そんなわけで、個人的に最強と感じているストレス解消法は、「自然が豊かな場所での軽い運動(できれば仲間と一緒に)」なのです。たとえば、ふだんは近所の緑地公園を20~30分ほどウォーキング or ジョギングして、休日は仲間とハイキングに出かけるというように、無理なく長く続けられるペースを習慣にしていただければ幸いです。
……といったことを申し上げると、反論をいただくことも多々あります(笑)。
「頭では分かっていても、なかなかできないんです」
「調子がすぐれない日は、外出するのもしんどいんです」
「運動なんて久しくやっていなので、少し歩いただけで身体が痛くなるんです」
「こういのうって、元気な人たちの論理なんじゃないですか」
たしかに一理ありますし、お気持ちは非常によく分かります。とくに心身のエネルギーが低下している患者さんは、一般論ではどうにもならない切実な状態におられることも事実です。
ただ、たとえば足の骨折とその後の静養生活によって低下した筋力を回復させるには歩行訓練が要されるのと同様に、心の不調や病とそれに伴う療養生活によって低下した心身の活動性を取り戻すには相応のリハビリが要されます。
リハビリは「服薬さえしていれば勝手に治る」という受動的なものではなく、無理のないペースで努力を積み重ねることでしか達成できない能動的なものです。若干キビシイ現実になるかもしれませんが、「休息期」の次には「回復期」がやってきて、受動的休養から能動的回復へのシフトチェンジが求められるのです。

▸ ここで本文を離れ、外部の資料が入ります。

(* ===== verification/RedisTimed.v ===== *)
(** * RedisTimed: one command against the clock

    The client's [exec] with time made explicit: contexts that end, the command
    deadline, the backoff wait, the wait for a turn, the dial and the socket
    deadline ([commands_exec.go], [pool.go], [resp.go]).  Each operation ends
    when it is done or when what bounds it fires, at most [lag] late; the steps in
    between take no time.  What a stage decides is left to the functions of
    [RedisExec]; what the network and the server do is an argument per attempt. *)

From S2P Require Import Prelude.
From S2P Require Import Resp.
From S2P Require Import RedisExec.
From S2P Require Import RedisExecProofs.
From S2P Require Import RedisClient.
From Stdlib Require Import ZArith Lia List.
From stdpp Require Import base list option.

Open Scope Z_scope.

(** ** Contexts *)

(** A context: its deadline, and when Done closes and with which error. *)
Record context := mkContext { Deadline : option Z; Done : option (Z * goerr) }.

Definition Background : context := mkContext None None.

(** [ctx.Err()] at an instant. *)
Definition Err (c : context) (t : Z) : option goerr :=
  match Done c with Some (d, e) => if d <=? t then Some e else None | None => None end.

(** [contextStop] *)
Definition contextStop (c : context) (t : Z) : option goerr :=
  match Err c t with
  | Some e => Some e
  | None => match Deadline c with Some d => if d <=? t then Some eDeadlineExceeded else None | None => None end
  end.

(** The instant an operation that would end at [e] ends under the context. *)
Definition until (c : context) (t e : Z) : Z :=
  Z.max t (match Done c with Some (d, _) => Z.min d e | None => e end).

(** What one exchange on a socket meets: its length, SetDeadline, the bytes
    already buffered, a failing write, the reply; and, if it is cut off, whether
    in the write and what had arrived. *)
Record exchange := {
  x_length : Z; x_setDeadline : bool; x_unread : nat; x_write : option ioerr; x_stream : reader;
  x_inWrite : bool; x_partial : bytes; x_arrived : nat;
}.

(** What one attempt meets. *)
Record trial := {
  n_turn : Z;                      (* until a turn is free, 0 when one is *)
  n_idle : bool;                   (* a young socket is parked *)
  n_tcp : Z; n_connects : bool;    (* the TCP dial *)
  n_auth : exchange; n_select : exchange;
  n_cmd : bool -> exchange;        (* the command, on an idle or a dialed socket *)
  n_rnd : Z -> Z;                  (* the jitter *)
}.

Section Timed.
Context (lag : Z) (sr : SimpleRedis) (closedAt : option Z).

(** [isClosed] *)
Definition isClosed (t : Z) : bool := match closedAt with Some d => d <=? t | None => false end.

(** [context.WithDeadline] of a deadline before the parent's. *)
Definition WithDeadline (parent : context) (d : Z) : context :=
  mkContext (Some d)
    (Some (match Done parent with Some (x, e) => if x <=? d + lag then (x, e) else (d + lag, eDeadlineExceeded)
           | None => (d + lag, eDeadlineExceeded) end)).

(** [bindCommandDeadline] on a context. *)
Definition bindDeadline (c : context) (now : Z) : context * bool :=
  let '(d, owns) := bindCommandDeadline now (CommandTimeout sr) (Deadline c) in
  (if owns then WithDeadline c d else c, owns).

(** [waitUntil] *)
Definition waitUntil (c : context) (t delay : Z) : option goerr * Z :=
  if delay <=? 0 then (contextStop c t, t)
  else let fire := t + delay + lag in
       match Done c with
       | Some (d, e) => if d <=? fire then (Some e, Z.max t d) else (contextStop c fire, fire)
       | None => (contextStop c fire, fire)
       end.

(** [commandBudgetLeft] *)
Definition commandBudgetLeft (c : context) (t : Z) : Z :=
  match Deadline c with Some d => d - t | None => CommandTimeout sr end.

(** [watchConnClose]: the socket is closed when the context is done, so I/O
    that would block until [e] is over then. *)
Definition watchConnClose (c : context) (t e : Z) : Z :=
  match Done c with None => Z.max t e | Some (d, _) => Z.max t (Z.min d e) end.

(** [do] from [t]: what it meets, and when it is over. *)
Definition do_io (c : context) (t : Z) (x : exchange) : io * Z :=
  let budget := commandBudgetLeft c t in
  let starts := match contextStop c t with None => (0 <? budget) && x_setDeadline x && (x_unread x =? 0)%nat | Some _ => false end in
  let sockEnd := t + budget + lag in
  let stopAt := watchConnClose c t sockEnd in
  let finish := t + Z.max 0 (x_length x) in
  let cut := starts && (stopAt <? finish) in
  let t' := if starts then (if cut then stopAt else finish) else t in
  let why := match Done c with Some (d, _) => if d <=? sockEnd then OtherIO else OSDeadlineExceeded | None => OSDeadlineExceeded end in
  ({| d_stop_entry := contextStop c t; d_budget := budget; d_stop_budget := contextStop c t;
      d_hasDeadline := bool_decide (is_Some (Deadline c)); d_setDeadline := x_setDeadline x; d_unread := x_unread x;
      d_write := if cut then (if x_inWrite x then Some why else None) else x_write x; d_stop_write := contextStop c t';
      d_stream := if cut then {| rd := x_partial x; rend := why |} else x_stream x;
      d_stop_read := contextStop c t'; d_stop_map := contextStop c t'; d_arrived := x_arrived x |}, t').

調子がすぐれない日は外出するのもしんどいでしょう。長年の運動不足で30分のウォーキングも難しい人だっているでしょう。でも、「だから何もできない」というオール・オア・ナッシングではないはずで、5分だけ近所を歩いてみる等ならできるのではないでしょうか? これが一週間続けば、翌週は10分、翌々週は15分……という風に歩く時間を少しずつ長くしていけるでしょうし、半年後にはハイキングやジョギングだって可能になっているかもしれません。まさに「雨だれ石を穿つ」です。
「今できないことを探してきて、無理だと言って何もしない」ことは短期的には楽ですが、本当は「今できることを探してきて、無理のないペースで続行する」ことが長期的には大切です。これは行動活性化療法やアドラー心理学にも通じる考え方です。
そんなわけで、まずは初めの一歩から。私の場合は、近所の河川敷での亀のように遅いジョギングから始めました。皆さまはどんなことからなら始められそうですか?